▶ [What is being asked] A word-for-word printout of the listing below is needed.
============================================================
(** ** symMerge *)
Fixpoint symMerge (fuel : nat) (xs ys : list A) : M (list A) :=
  match fuel with
  | O => fail ErrOutOfFuel
  | S fuel =>
      let m := length xs in
      let b := (m + length ys)%nat in
      match xs, ys with
      | [x], _ =>
          i ← bsearch (S (length ys)) (fun h => less_at (ys !! h) (Some x)) 0 (length ys);
          mret (take i ys ++ x :: drop i ys)
      | _, [y] =>
          i ← bsearch (S m) (fun h => lt ← less_at (Some y) (xs !! h); mret (negb lt)) 0 m;
          mret (take i xs ++ y :: drop i xs)
      | _, _ =>
          let mid := (b / 2)%nat in
          let n := (mid + m)%nat in
          let start := if bool_decide (mid < m)%nat then (n - b)%nat else 0%nat in
          let r := if bool_decide (mid < m)%nat then mid else m in
          start ← bsearch (S r) (fun c => lt ← less_at (ys !! (n - 1 - c - m)%nat) (xs !! c); mret (negb lt)) start r;
          let end_ := (n - start)%nat in
          let xs1 := take start xs in
          let xs2 := drop start xs in
          let ys1 := take (end_ - m) ys in
          let ys2 := drop (end_ - m) ys in
          left_ ← (if bool_decide (0 < start)%nat && bool_decide (start < mid)%nat then symMerge fuel xs1 ys1 else mret (xs1 ++ ys1));
          right_ ← (if bool_decide (mid < end_)%nat && bool_decide (end_ < b)%nat then symMerge fuel xs2 ys2 else mret (xs2 ++ ys2));
          mret (left_ ++ right_)
      end
  end.

(** ** stable: blocks of twenty, then rounds of merges *)
Fixpoint blocks (fuel : nat) (l : list A) : list (list A) :=
  match fuel with
  | O => []
  | S fuel => match l with [] => [] | _ => take 20 l :: blocks fuel (drop 20 l) end
  end.

Fixpoint merge_pairs (bs : list (list A)) : M (list (list A)) :=
  match bs with
  | b1 :: b2 :: bs' => b ← symMerge (S (length b1 + length b2)) b1 b2; rest ← merge_pairs bs'; mret (b :: rest)
  | _ => mret bs
  end.

Fixpoint merge_rounds (fuel : nat) (bs : list (list A)) : M (list A) :=
  match fuel with
  | O => fail ErrOutOfFuel
  | S fuel =>
      match bs with
      | [] => mret []
      | [b] => mret b
      | _ => bs' ← merge_pairs bs; merge_rounds fuel bs'
      end
  end.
============================================================
▶ [Exercise result]
(** ** symMerge *)
Fixpoint symMerge (fuel : nat) (xs ys : list A) : M (list A) :=
  match fuel with
  | O => fail ErrOutOfFuel
  | S fuel =>
      let m := length xs in
      let b := (m + length ys)%nat in
      match xs, ys with
      | [x], _ =>
          i ← bsearch (S (length ys)) (fun h => less_at (ys !! h) (Some x)) 0 (length ys);
          mret (take i ys ++ x :: drop i ys)
      | _, [y] =>
          i ← bsearch (S m) (fun h => lt ← less_at (Some y) (xs !! h); mret (negb lt)) 0 m;
          mret (take i xs ++ y :: drop i xs)
      | _, _ =>
          let mid := (b / 2)%nat in
          let n := (mid + m)%nat in
          let start := if bool_decide (mid < m)%nat then (n - b)%nat else 0%nat in
          let r := if bool_decide (mid < m)%nat then mid else m in
          start ← bsearch (S r) (fun c => lt ← less_at (ys !! (n - 1 - c - m)%nat) (xs !! c); mret (negb lt)) start r;
          let end_ := (n - start)%nat in
          let xs1 := take start xs in
          let xs2 := drop start xs in
          let ys1 := take (end_ - m) ys in
          let ys2 := drop (end_ - m) ys in
          left_ ← (if bool_decide (0 < start)%nat && bool_decide (start < mid)%nat then symMerge fuel xs1 ys1 else mret (xs1 ++ ys1));
          right_ ← (if bool_decide (mid < end_)%nat && bool_decide (end_ < b)%nat then symMerge fuel xs2 ys2 else mret (xs2 ++ ys2));
          mret (left_ ++ right_)
      end
  end.

(** ** stable: blocks of twenty, then rounds of merges *)
Fixpoint blocks (fuel : nat) (l : list A) : list (list A) :=
  match fuel with
  | O => []
  | S fuel => match l with [] => [] | _ => take 20 l :: blocks fuel (drop 20 l) end
  end.

Fixpoint merge_pairs (bs : list (list A)) : M (list (list A)) :=
  match bs with
  | b1 :: b2 :: bs' => b ← symMerge (S (length b1 + length b2)) b1 b2; rest ← merge_pairs bs'; mret (b :: rest)
  | _ => mret bs
  end.

Fixpoint merge_rounds (fuel : nat) (bs : list (list A)) : M (list A) :=
  match fuel with
  | O => fail ErrOutOfFuel
  | S fuel =>
      match bs with
      | [] => mret []
      | [b] => mret b
      | _ => bs' ← merge_pairs bs; merge_rounds fuel bs'
      end
  end.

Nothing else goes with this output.